Recorded data:
···
(** * The XML invoice loader of [app.py]: extraction, batching, idempotency gate

    A shallow embedding of [safe_float], [get_file_hash], [get_db_connection]
    and [process_xml_files], with the properties of the load pipeline proved
    about it.

    What is modelled and how:
    - an lxml element is a tree of tag (Clark notation, ["{uri}local"]),
      attributes, text and children; comments and processing instructions
      never match a tag test and are left out;
    - the ElementPath expressions of the program are fixed, so each is given
      as its list of steps ([.] , [tag], [//tag]); [find], [findall] and
      [findtext] evaluate them the way lxml does;
    - Python exceptions are an explicit [outcome]; the database connection is
      explicit state with a journal of the statements executed on it;
    - the builtins [float], [int], [hashlib.md5] and the DuckDB engine's
      decisions (which rows it accepts, when an index creation fails) are
      parameters, bundled in the classes [Builtins] and [Engine]. *)

From Stdlib Require Import ZArith List String Ascii Bool Lia.
From Stdlib Require Import Floats Uint63 DecimalString.
From stdpp Require Import gmap strings.
Import ListNotations.

Local Open Scope string_scope.
Local Open Scope list_scope.
Set Warnings "-register-all".

(** ** Python values and exceptions *)

Inductive exn :=
| AttributeError
| TypeError
| ValueError
| IndexError
| XMLSyntaxError
| CatalogException
| ConversionException
| IndexCreationError.

Inductive outcome (A : Type) :=
| Ret (a : A)
| Raise (e : exn).
Arguments Ret {A} a.
Arguments Raise {A} e.

Class Monad (m : Type -> Type) := {
  ret : forall {A}, A -> m A;
  bind : forall {A B}, m A -> (A -> m B) -> m B }.

Declare Scope py_scope.
Delimit Scope py_scope with py.
Notation "x <- c ;; k" := (bind c (fun x => k))
  (at level 100, c at next level, right associativity) : py_scope.
Notation "c ;;; k" := (bind c (fun _ => k))
  (at level 100, right associativity) : py_scope.
Local Open Scope py_scope.

#[export] Instance outcome_monad : Monad outcome := {
  ret := fun A a => Ret a;
  bind := fun A B c k => match c with Ret a => k a | Raise e => Raise e end }.

(** [try: c  except Exception: h] on a computation without state. Every
    exception of the model derives from [Exception]. *)
Definition try_except {A} (c : outcome A) (h : exn -> outcome A) : outcome A :=
  match c with
  | Ret a => Ret a
  | Raise e => h e
  end.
···
#### [What you need to do]
Reproduce exactly, and only, the lines from the start of the entries through the one that contains "without state. Every".

#### [Answer to this task]
(** * The XML invoice loader of [app.py]: extraction, batching, idempotency gate

    A shallow embedding of [safe_float], [get_file_hash], [get_db_connection]
    and [process_xml_files], with the properties of the load pipeline proved
    about it.

    What is modelled and how:
    - an lxml element is a tree of tag (Clark notation, ["{uri}local"]),
      attributes, text and children; comments and processing instructions
      never match a tag test and are left out;
    - the ElementPath expressions of the program are fixed, so each is given
      as its list of steps ([.] , [tag], [//tag]); [find], [findall] and
      [findtext] evaluate them the way lxml does;
    - Python exceptions are an explicit [outcome]; the database connection is
      explicit state with a journal of the statements executed on it;
    - the builtins [float], [int], [hashlib.md5] and the DuckDB engine's
      decisions (which rows it accepts, when an index creation fails) are
      parameters, bundled in the classes [Builtins] and [Engine]. *)

From Stdlib Require Import ZArith List String Ascii Bool Lia.
From Stdlib Require Import Floats Uint63 DecimalString.
From stdpp Require Import gmap strings.
Import ListNotations.

Local Open Scope string_scope.
Local Open Scope list_scope.
Set Warnings "-register-all".

(** ** Python values and exceptions *)

Inductive exn :=
| AttributeError
| TypeError
| ValueError
| IndexError
| XMLSyntaxError
| CatalogException
| ConversionException
| IndexCreationError.

Inductive outcome (A : Type) :=
| Ret (a : A)
| Raise (e : exn).
Arguments Ret {A} a.
Arguments Raise {A} e.

Class Monad (m : Type -> Type) := {
  ret : forall {A}, A -> m A;
  bind : forall {A B}, m A -> (A -> m B) -> m B }.

Declare Scope py_scope.
Delimit Scope py_scope with py.
Notation "x <- c ;; k" := (bind c (fun x => k))
  (at level 100, c at next level, right associativity) : py_scope.
Notation "c ;;; k" := (bind c (fun _ => k))
  (at level 100, right associativity) : py_scope.
Local Open Scope py_scope.

#[export] Instance outcome_monad : Monad outcome := {
  ret := fun A a => Ret a;
  bind := fun A B c k => match c with Ret a => k a | Raise e => Raise e end }.

(** [try: c  except Exception: h] on a computation without state. Every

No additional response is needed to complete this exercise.